引張強度10.3MPa以上、引張伸び100%以上のものが要求される性能である。
【0042】
2)耐熱性
158℃×7日後の絶縁体の引張強度と引張伸びを測定し、引張強度残率70%以上、かつ引張伸び残率65%以上を満足するものが要求される性能である。
(UL125℃の加熱老化試験)
【0043】
3)難燃性
ULの垂直難燃試験(VW−1)をおこない、合格したものが要求される性能である。
【0044】
4)電気特性
20℃の水中に絶縁電線50mを1時間または24時間浸漬し、導体と清水の間に500Vの直流電圧を1分間加え、絶縁抵抗を測定し、1km当たりに換算した。換算値が100MΩ・km以上のものが要求される性能である。(JISC3005の絶縁抵抗試験)
【0045】
【表1】
Figure 0004652526
【0046】
表1の結果から、エチレン・アクリル酸メチル共重合体、アクリルゴム、アクリル酸変性ポリエチレン、ビニルシラン処理水酸化マグネシウムを用いた実施例1、2の絶縁電線は、いずれも、引張特性、耐熱性、難燃性、電気特性が良好であり、特に電気特性に優れることがわかる。
実施例2より、本発明の絶縁電線に用いる組成物には、本発明の目的を損なわない範囲で適当な樹脂(例えばメタロセンポリエチレン)を配合できることがわかる。
【0047】
一方、アクリル酸変性ポリエチレンの代わりに、無水マレイン酸変性ポリエチレンやエチレン・アクリル酸共重合体を用いた比較例1、2の絶縁電線は、難燃性や電気特性に問題があることがわかる。
【0048】
実施例3、比較例3は、共に、エチレン・酢酸ビニル共重合体、アクリルゴム、アクリル酸変性ポリエチレン、無水マレイン酸変性ポリエチレン、スチレンブロック共重合体、ビニルシラン処理水酸化マグネシウムを用いた例であり、アクリル酸変性ポリエチレンの配合量によって、絶縁抵抗の値が変化することがわかる。すなわち、アクリル酸変性ポリエチレンの配合量が本発明に規定する範囲外である比較例3の電線に比べ、実施例3に示す本発明の絶縁電線は、電気特性が良好であることがわかる。
【0049】
【発明の効果】
本発明の絶縁電線は、優れた難燃性、引張特性、耐熱性および電気特性を有し、かつ、重金属やハロゲン系化合物を用いていないため、埋立、焼却などの廃棄時において、重金属化合物の溶出や、多量の煙、腐食性ガスの発生がない。以上より、本発明の絶縁電線は電気・電子機器の内部配線として好適である。

Claims (3)

  1. エチレン・アクリル酸エステル共重合体(a)および/またはエチレン・酢酸ビニル共重合体(b)20〜80質量%、アクリルゴム(c)10〜40質量%、およびアクリル酸変性ポリオレフィン(d)10〜40質量%を含有し、さらには必要に応じ、不飽和カルボン酸もしくはその誘導体で変性されたポリエチレン(e)20質量%以下および/またはスチレンブロック共重合体(f)20質量%以下を含有する樹脂混合物100質量部に対して、シランカップリング剤で表面処理された金属水和物(g)150〜250質量部含有する組成物の架橋体で導体が被覆されていることを特徴とする絶縁電線。

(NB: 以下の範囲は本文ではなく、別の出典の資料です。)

(* ===== verification/TtcCorrectness.v ===== *)
(** * The properties of the registration and interception, with instances

    The concrete disk has two partitions, each the source of a cache. *)

From S2P Require Import Prelude Types World Superblock Suspend Ttc TtcReg TtcRoute.

(** ** A disk with two cached partitions *)
Definition tc_disk : Z := 8 * 2 ^ 20.
Definition tc_part1 : block_device := mk_bdev (tc_disk + 1) tc_disk 2048 1000.
Definition tc_part2 : block_device := mk_bdev (tc_disk + 2) tc_disk 4096 1000.
Definition tc_ssd : block_device := mk_bdev (tc_disk + 16) (tc_disk + 16) 0 8000.
Definition tc_boot : ttc_world := mk_ttcw ∅ {[ tc_disk := MfnOther 7 ]} [] [] ∅ 0 [].
Definition tc_run {A} (m : M ttc_world A) (w : ttc_world) : ttc_world := match m w with Some (_, w') => w' | None => w end.
Definition tc_one : ttc_world := tc_run (eio_ttc_activate 1 [97] (Some tc_part1)) (eio_ttc_init tc_boot).
Definition tc_two : ttc_world := tc_run (eio_ttc_activate 2 [98] (Some tc_part2)) tc_one.
Definition tc_cache1 : ttc_cache := mk_ttc 1 [97] tc_part1 2048 3047 EIO_DEV_PARTITION (MfnOther 7).
Definition tc_cache2 : ttc_cache := mk_ttc 2 [98] tc_part2 4096 5095 EIO_DEV_PARTITION (MfnOther 7).

Lemma tc_boot_mfn disk : queue_mfn tc_boot !!! disk <> MfnEio.
Proof.
  cbn. unfold lookup_total, map_lookup_total. destruct (decide (tc_disk = disk)) as [<-|Hne]; [by rewrite lookup_singleton_eq|by rewrite lookup_singleton_ne].
Qed.
Lemma tc_init_empty i : bucket (eio_ttc_init tc_boot) i = [].
Proof.
  unfold bucket, eio_ttc_init. cbn. unfold lookup_total, map_lookup_total. destruct (_ !! i) as [l|] eqn:E; [|done].
  apply elem_of_list_to_map_2 in E. by apply list_elem_of_fmap in E as (j & [= -> ->] & _).
Qed.
Lemma tc_init_ok : ttc_ok (eio_ttc_init tc_boot).
Proof. apply ttc_init_ok, tc_boot_mfn. Qed.
Lemma tc_activated dmc name b ssd w : ttc_ok w -> eio_do_preliminary_checks name b ssd w = 0 ->
  eio_ttc_activate dmc name (Some b) w = Some (0, tc_run (eio_ttc_activate dmc name (Some b)) w).
Proof. intros Hok Hp. destruct (ttc_activate_run dmc name b w Hok (prelim_no_conflict _ _ _ _ Hp)) as (w' & E & _). unfold tc_run. by rewrite E. Qed.
Lemma tc_one_prelim : eio_do_preliminary_checks [97] tc_part1 tc_ssd (eio_ttc_init tc_boot) = 0.
Proof. vm_compute. reflexivity. Qed.
Lemma tc_one_run : eio_do_preliminary_checks [97] tc_part1 tc_ssd (eio_ttc_init tc_boot) = 0 /\ eio_ttc_activate 1 [97] (Some tc_part1) (eio_ttc_init tc_boot) = Some (0, tc_one).
Proof. split; [exact tc_one_prelim|]. exact (tc_activated 1 [97] tc_part1 tc_ssd _ tc_init_ok tc_one_prelim). Qed.
Lemma tc_one_buckets i : bucket tc_one i = if decide (EIO_HASH_BDEV tc_disk = i) then [tc_cache1] else [].
Proof.
  destruct (activate_effect 1 [97] tc_part1 _ _ tc_init_ok (prelim_no_conflict _ _ _ _ tc_one_prelim) (proj2 tc_one_run)) as (Hb & _). rewrite Hb, !tc_init_empty. change (bd_contains tc_part1) with tc_disk. case_decide; [|done].
  unfold activated. rewrite tc_init_empty. done.
Qed.
Lemma tc_one_ok : ttc_ok tc_one.
Proof.
  eapply ttc_step_ok; [apply tc_init_ok|]. eapply (ts_activate 1 [97] tc_part1 tc_ssd 0); [|apply tc_one_run|apply tc_one_run].
  intros i c Hc. rewrite tc_init_empty in Hc. by apply elem_of_nil in Hc.
Qed.
Lemma tc_two_prelim : eio_do_preliminary_checks [98] tc_part2 tc_ssd tc_one = 0.
Proof. vm_compute. reflexivity. Qed.
Lemma tc_two_run : eio_do_preliminary_checks [98] tc_part2 tc_ssd tc_one = 0 /\ eio_ttc_activate 2 [98] (Some tc_part2) tc_one = Some (0, tc_two).
Proof. split; [exact tc_two_prelim|]. exact (tc_activated 2 [98] tc_part2 tc_ssd _ tc_one_ok tc_two_prelim). Qed.
Lemma tc_two_buckets i : bucket tc_two i = if decide (EIO_HASH_BDEV tc_disk = i) then [tc_cache1; tc_cache2] else [].
Proof.
  destruct (activate_effect 2 [98] tc_part2 _ _ tc_one_ok (prelim_no_conflict _ _ _ _ tc_two_prelim) (proj2 tc_two_run)) as (Hb & _). rewrite Hb, tc_one_buckets. change (bd_contains tc_part2) with tc_disk. case_decide; [|done].
  unfold activated. rewrite !tc_one_buckets. change (bd_contains tc_part2) with tc_disk. rewrite decide_True by done. done.
Qed.
Lemma tc_reach : rtc ttc_step (eio_ttc_init tc_boot) tc_two.
Proof.
  eapply rtc_l; [|eapply rtc_l; [|apply rtc_refl]].
  - eapply (ts_activate 1 [97] tc_part1 tc_ssd 0); [|apply tc_one_run|apply tc_one_run].
    intros i c Hc. rewrite tc_init_empty in Hc. by apply elem_of_nil in Hc.
  - eapply (ts_activate 2 [98] tc_part2 tc_ssd 0); [|apply tc_two_run|apply tc_two_run].
    intros i c Hc. rewrite tc_one_buckets in Hc. case_decide; [apply list_elem_of_singleton in Hc as ->; cbn; lia|by apply elem_of_nil in Hc].
Qed.
Lemma tc_two_ok : ttc_ok tc_two.
Proof. eapply ttc_reachable_ok; [apply tc_boot_mfn|apply tc_reach]. Qed.
Lemma tc_two_disks : disks_ok tc_two.
Proof.
  intros i c Hc. rewrite tc_two_buckets in Hc. case_decide; [|by apply elem_of_nil in Hc].
  apply elem_of_cons in Hc as [->|Hc]; [|apply list_elem_of_singleton in Hc as ->]; (split_and!; [cbn; lia|cbn; lia|cbn; lia|done]).
Qed.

  2. 前記エチレン・アクリル酸エステル共重合体(a)が、その構成成分として、アクリル酸メチルを含有することを特徴とする請求項1記載の絶縁電線。
  3. 前記シランカップリング剤で表面処理された金属水和物(g)における金属水和物が、水酸化マグネシウムであることを特徴とする請求項1または2記載の絶縁電線。